• [Exercise directions]
Would you please copy every line from the records that contains the word "Definition"?
=-=-=
Lemma formatNextPeriodLabel_total fmt start period nowMs :
  exists l, formatNextPeriodLabel fmt start period nowMs = Ok l.
Proof.
  unfold formatNextPeriodLabel. destruct start as [s|], period as [p|]; try by eexists.
  destruct (all_digits (chars s)) eqn:Es; [|by eexists].
  destruct (all_digits (chars p)) eqn:Ep; [|by eexists]. cbn [andb].
  rewrite (BigInt_of_digits _ Es), (BigInt_of_digits _ Ep). cbn [mbind result_bind]. cbv zeta.
  destruct (negb _ || _ || _); by eexists.
Qed.

Lemma displayable_executing status sweeps :
  let shown := getDisplayableEarnAutodepositScheduledSweeps status (Some sweeps) in
  (displays status = false -> shown = []) /\
  (displays status = true ->
     Forall (fun s => isScheduledSweepExecuting s = false) sweeps -> shown = sweeps) /\
  (displays status = true -> forall e, e ∈ sweeps -> isScheduledSweepExecuting e = true ->
     forall s, s ∈ shown <-> s ∈ sweeps /\ sw_status s <> "scheduled"%string).
Proof.
  unfold getDisplayableEarnAutodepositScheduledSweeps. cbv zeta. cbn [default from_option id].
  destruct (displays status); cbn [negb]; [|by split_and!]. split_and!; [done| |].
  - intros _ Hf. destruct (existsb _ _) eqn:E; [|done].
    apply existsb_exists in E as (x & Hx & Ex). apply list_elem_of_In in Hx.
    rewrite (proj1 (Forall_forall _ _) Hf x Hx) in Ex. done.
  - intros _ e He Ee s.
    assert (existsb isScheduledSweepExecuting sweeps = true) as ->.
    { apply existsb_exists. exists e. split; [by apply list_elem_of_In|done]. }
    rewrite list_elem_of_In, filter_In, <- list_elem_of_In, negb_true_iff, String.eqb_neq. done.
Qed.

(** The configuration of a loaded autodeposit is always computed. Its labels are
    those of the raw amounts, and its sweeps are those of an active autodeposit only; while one of
    them is executing, the merely scheduled ones are withheld and every other one,
    the executing one included, is kept. *)
Theorem config_of_loaded_state (fmt : f64 -> string) (a : LoadedEarnAutodepositState) (nowMs perPeriod : Z)
    (sweeps : list LoadedEarnAutodepositScheduledSweep) :
  0 <= perPeriod -> ls_amountPerPeriodRaw a = bigint_toString perPeriod -> ls_scheduledSweeps a = Some sweeps ->
  exists c shown, earnAutodepositConfigFromLoadedState fmt (Some a) nowMs = Ok (Some c) /\
    lc_scheduledSweeps c = Some shown /\
    lc_amount c = formatTokenAmount perPeriod 6 /\
    (lc_state c = Created <-> ls_status a = Active) /\
    (ls_status a <> Active -> shown = []) /\
    (ls_status a = Active ->
     (Forall (fun s => isScheduledSweepExecuting s = false) sweeps -> shown = sweeps) /\
     forall e, e ∈ sweeps -> isScheduledSweepExecuting e = true ->
       e ∈ shown /\ forall s, s ∈ shown <-> s ∈ sweeps /\ sw_status s <> "scheduled"%string).
Proof.
  intros Hp Ha Hs. unfold earnAutodepositConfigFromLoadedState.
  rewrite Ha, (rawTokenAmountToLabel_format _ Hp), Hs. cbn [mbind result_bind].
  destruct (rawTokenAmountToLabel_total (ls_depositedThisPeriodRaw a)) as [d ->].
  destruct (rawTokenAmountToLabel_total (ls_walletBalanceFloorRaw a)) as [k ->].
  destruct (formatNextPeriodLabel_total fmt (ls_startTimestamp a) (ls_periodLengthSeconds a) nowMs) as [l ->].
  cbn [mbind result_bind].
  destruct (displayable_executing (OfConfig (configState (ls_status a))) sweeps) as (D1 & D2 & D3).
  do 2 eexists. split; [reflexivity|]. cbn [lc_scheduledSweeps lc_amount lc_state].
  split; [reflexivity|]. split; [done|]. split; [by destruct (ls_status a)|]. split.
  - intros Hn. apply D1. by destruct (ls_status a).
  - intros Hact. rewrite Hact in *. split; [by apply D2|]. intros e He Ee.
    assert (Hsh := D3 eq_refl e He Ee). split; [|done]. apply Hsh. split; [done|].
    intros Hc. unfold isScheduledSweepExecuting in Ee. by rewrite Hc in Ee.
Qed.

Module AutodepositWitness.

Definition sweep (id raw status : string) : LoadedEarnAutodepositScheduledSweep := {|
  sw_classification := "surplus"; sw_confidence := "high"; sw_eligibleAfter := "2026-01-01T00:00:00Z";
  sw_executeNowAvailableAt := None; sw_id := id; sw_lotCount := None; sw_originalAmountRaw := raw;
  sw_reason := "surplus"; sw_remainingAmountRaw := raw; sw_slotId := None; sw_status := status |}.

Definition loaded (sweeps : list LoadedEarnAutodepositScheduledSweep) : LoadedEarnAutodepositState := {|
  ls_amountPerPeriodRaw := "2500000"; ls_cluster := None; ls_depositedThisPeriodRaw := None;
  ls_expiryTimestamp := None; ls_nonce := Some "1"%string; ls_policyAccount := "policy";
  ls_policyConfirmedSlot := None; ls_policySeed := "7"; ls_policySignature := None;
  ls_periodLengthSeconds := Some "86400"%string; ls_recurringDelegation := None;
  ls_recurringDelegationConfirmedSlot := None; ls_recurringDelegationSignature := None;
  ls_scheduledSweeps := Some sweeps; ls_startTimestamp := Some "1700000000"%string;
  ls_status := Active; ls_walletBalanceFloorRaw := Some "1000000"%string |}.

(** Of two sweeps against a surplus of 50000 the first is complete and the second cut. *)
Example visible_values :
  getVisibleEarnAutodepositScheduledSweeps
    [sweep "a" "9999" "scheduled"; sweep "b" "30000" "scheduled"; sweep "c" "30000" "scheduled"]
    (Some 100000) (Some 150000)
  = Ok [sweep "b" "30000" "scheduled"; withRemaining 20000 (sweep "c" "30000" "scheduled")].
Proof. reflexivity. Qed.

Lemma config_of_loaded_state_witness :
  let sweeps := [sweep "a" "20000" "requested"; sweep "b" "30000" "scheduled"] in
  exists c shown, earnAutodepositConfigFromLoadedState (fun _ => "Jan 01"%string) (Some (loaded sweeps))
      1700000500000 = Ok (Some c) /\
    lc_scheduledSweeps c = Some shown /\ lc_amount c = "2.5"%string /\
    sweep "a" "20000" "requested" ∈ shown.
Proof.
  intros sweeps.
  destruct (config_of_loaded_state (fun _ => "Jan 01"%string) (loaded sweeps) 1700000500000 2500000 sweeps)
    as (c & shown & H1 & H2 & H3 & _ & _ & H4); [lia|reflexivity|reflexivity|].
  exists c, shown. split; [exact H1|]. split; [exact H2|]. split; [exact H3|].
  refine (proj1 (proj2 (H4 eq_refl) (sweep "a" "20000" "requested") _ _)); [left|reflexivity].
Defined.

(** On a period boundary the next one is shown, before it that boundary. *)
Example next_period :
  map (formatNextPeriodLabel
        (fun t => if SpecFloat.SFeqb t (f64_of_Z 1700172800000) then "third"%string
                  else if SpecFloat.SFeqb t (f64_of_Z 1700086400000) then "second"%string else "other"%string)
        (Some "1700000000"%string) (Some "86400"%string))
      [1700086400000; 1700086399999; 1600000000000]
  = [Ok (Some "third"%string); Ok (Some "second"%string); Ok (Some "other"%string)].
Proof. vm_compute. reflexivity. Qed.

End AutodepositWitness.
=-=-=
• [Written reply]
Definition sweep (id raw status : string) : LoadedEarnAutodepositScheduledSweep := {|
Definition loaded (sweeps : list LoadedEarnAutodepositScheduledSweep) : LoadedEarnAutodepositState := {|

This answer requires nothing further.